[Record excerpts — start]

Lemma header_sel : sel_ok address (with_index st i).
Proof.
  pose proof Hsel as [Hwf Hw Hch Hg Hs Hv Hl Hcl Hinv]. destruct header_height as (Hh & Hno & _).
  assert (Hwf' : wf_store (entries st ++ [b])) by (apply wf_store_snoc; [done|apply Hnew]).
  assert (Hvalid : forall p, is_Some (entries st !! p) -> is_Some ((entries st ++ [b]) !! p)).
  { intros p [bp Hp]. exists bp. now apply lookup_old. }
  assert (Hch' : forall v, chain_ok (entries st) v -> chain_ok (entries st ++ [b]) v).
  { intros v [->|(p & bp & Hp & ->)]; [now left|right]. exists p, bp. split; [now apply lookup_old|]. unfold chain_to.
    apply list_fmap_ext. intros k x _. rewrite header_up by eauto. done. }
  split; cbn [index with_index setBlockIndexCandidates chainActive pindexBestInvalid]; rewrite Ei.
  - exact Hwf'.
  - intros p bp [Hp|[-> ->]]%lookup_snoc_cases; [now apply (Hw p)|apply Hnew].
  - now apply Hch'.
  - destruct (active_iff address st t Hsel Ht) as [[bt Hbt] Hact].
    assert (Hactive : forall p, in_chain (entries st ++ [b]) (chainActive st) p -> in_chain (entries st) (chainActive st) p).
    { intros p Hp. unfold in_chain, Contains in *. destruct ((entries st ++ [b]) !! p) as [bp|] eqn:Hbp; [|done].
      apply lookup_snoc_cases in Hbp as [Hbp|[-> ->]]; [now rewrite Hbp|]. exfalso. cbn [mbind option_bind] in Hp.
      injection Hp as Hp. apply bool_decide_eq_true in Hp. unfold chain_at in Hp.
      destruct ((nHeight b <? 0) || (Z.of_nat (length (chainActive st)) <=? nHeight b)); [done|].
      destruct (chainActive st !! Z.to_nat (nHeight b)) as [e|] eqn:Ee; [|done]. cbn in Hp. subst e.
      destruct (chain_ok_path_below _ Hwf _ (Z.to_nat (nHeight b)) Hch _ _ (le_n _) Ee) as [(br & Hbr & _) _].
      apply lookup_lt_Some in Hbr. lia. }
    intros p bp Hp Hbp. apply Hactive in Hp. apply lookup_snoc_cases in Hbp as [Hbp|[-> ->]]; [now apply (Hg p)|].
    unfold in_chain, Contains in Hp. destruct (entries st !! length (entries st)) eqn:E; [|done]. apply lookup_lt_Some in E. lia.
  - assert (Hv' : forall x, x ∈ setBlockIndexCandidates st -> is_Some (entries st !! x)) by (unfold valid_ptrs in Hv; now rewrite list.Forall_forall in Hv).
    unfold sorted in *. clear -Hs Hv'. induction Hs as [|x l Hl IH Hx]; [constructor|]. constructor.
    + apply IH. intros y Hy. apply Hv'. now right.
    + apply list.Forall_forall. intros y Hy. rewrite header_less by (apply Hv'; (now left || now right)).
      rewrite list.Forall_forall in Hx. now apply Hx.
  - unfold valid_ptrs in *. rewrite list.Forall_forall in Hv |- *. auto.
  - intros p bp Hp [Hbp|[-> ->]]%lookup_snoc_cases; [now apply (Hl p)|]. unfold valid_ptrs in Hv. rewrite list.Forall_forall in Hv.
    destruct (Hv _ Hp) as [bx Hx]. apply lookup_lt_Some in Hx. lia.
  - intros p bp q bq [Hbp|[-> ->]]%lookup_snoc_cases Hq Hbq Hlp; [|done]. apply (Hcl p bp q bq Hbp Hq); [|done].
    pose proof (eo_prev _ _ _ (Hwf p bp Hbp)) as Hprev. rewrite Hq in Hprev. destruct Hprev as (bq' & Hbq' & _).
    rewrite (lookup_old _ b _ _ Hbq') in Hbq. congruence.
  - intros p Hp. apply Hvalid. now apply Hinv.
Qed.

Lemma header_complete : complete_at address (with_index st i) t.
Proof.
  intros q bq. cbn [index with_index setBlockIndexCandidates]. rewrite Ei. intros Hq Hl Hu Hless.
  apply lookup_snoc_cases in Hq as [Hq|[-> ->]]; [|now destruct header_height as (_ & Hno & _)].
  destruct (active_iff address st t Hsel Ht) as [Hbt _]. rewrite header_less in Hless by eauto.
  apply (Hc q bq Hq Hl); [|done]. apply header_usable; eauto.
Qed.

Lemma header_inbox : inbox_ok (with_index st i) [].
Proof.
  destruct header_height as (Hh & Hno & Hd & Hf & Hun & Hi).
  assert (Hold : forall p bp, entries st !! p = Some bp -> (entries st ++ [b]) !! p = Some bp) by (intros; now apply lookup_old).
  split; cbn [index with_index mapBlocksUnlinked]; rewrite ?Ei.
  - intros p bp [Hp|[-> ->]]%lookup_snoc_cases Hl; [|done]. unfold tx_sum. rewrite header_sums by eauto. now apply (ib_linked _ _ Hin).
  - intros p bp [Hp|[-> ->]]%lookup_snoc_cases; [now apply (ib_tree _ _ Hin p)|done].
  - intros p bp [Hp|[-> ->]]%lookup_snoc_cases; [now apply (ib_txs _ _ Hin p)|]. destruct (nw_txs _ _ Hnew) as [-> _]. split; [done|congruence].
  - intros p bp [Hp|[-> ->]]%lookup_snoc_cases; [unfold tx_sum; rewrite header_sums by eauto; now apply (ib_bound _ _ Hin)|].
    destruct (nw_parent _ _ Hnew) as (q & bq & Hq & Hbq & _). pose proof (nw_entry _ _ Hnew) as He. unfold new_entry in He. rewrite Hq in He.
    destruct He as (bq' & Hbq' & Eh & _). rewrite Hbq in Hbq'. injection Hbq' as <-. pose proof (eo_height _ _ _ (so_store _ _ Hsel q bq Hbq)).
    unfold tx_sum. replace (Z.to_nat (nHeight b)) with (S (Z.to_nat (nHeight bq))) by lia. cbn [tx_total].
    rewrite lookup_snoc, Hq, header_sums by eauto. destruct (nw_txs _ _ Hnew) as [-> _]. exact (ib_bound _ _ Hin q bq Hbq).
  - intros e x He. destruct (ib_pairs _ _ Hin e x He) as (q' & bx & bq & -> & Hx & Hpx & Hwx & Hq' & Hlq). exists q', bx, bq. auto 10.
  - intros x Hx. now apply not_elem_of_nil in Hx.
  - apply (ib_once _ _ Hin).
  - intros x bx q bq [Hx|[-> ->]]%lookup_snoc_cases Hw Hq Hbq Hfq; [|unfold waits in Hw; destruct Hw; congruence].
    pose proof (eo_prev _ _ _ (so_store _ _ Hsel x bx Hx)) as Hprev. rewrite Hq in Hprev. destruct Hprev as (bq' & Hbq' & _).
    rewrite (Hold _ _ Hbq') in Hbq. injection Hbq as <-. exact (ib_waiting _ _ Hin x bx q bq' Hx Hw Hq Hbq' Hfq).
Qed.
End Header.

[Record excerpts — finish]

## Work to be completed
When you reach the line with "apply lookup_snoc_cases in Hq" in the records above, start writing out lines exactly, and stop once the line with "destruct header_height as (Hh & Hno & Hd" has been written; include nothing else.

## Reply to the exercise
  apply lookup_snoc_cases in Hq as [Hq|[-> ->]]; [|now destruct header_height as (_ & Hno & _)].
  destruct (active_iff address st t Hsel Ht) as [Hbt _]. rewrite header_less in Hless by eauto.
  apply (Hc q bq Hq Hl); [|done]. apply header_usable; eauto.
Qed.

Lemma header_inbox : inbox_ok (with_index st i) [].
Proof.
  destruct header_height as (Hh & Hno & Hd & Hf & Hun & Hi).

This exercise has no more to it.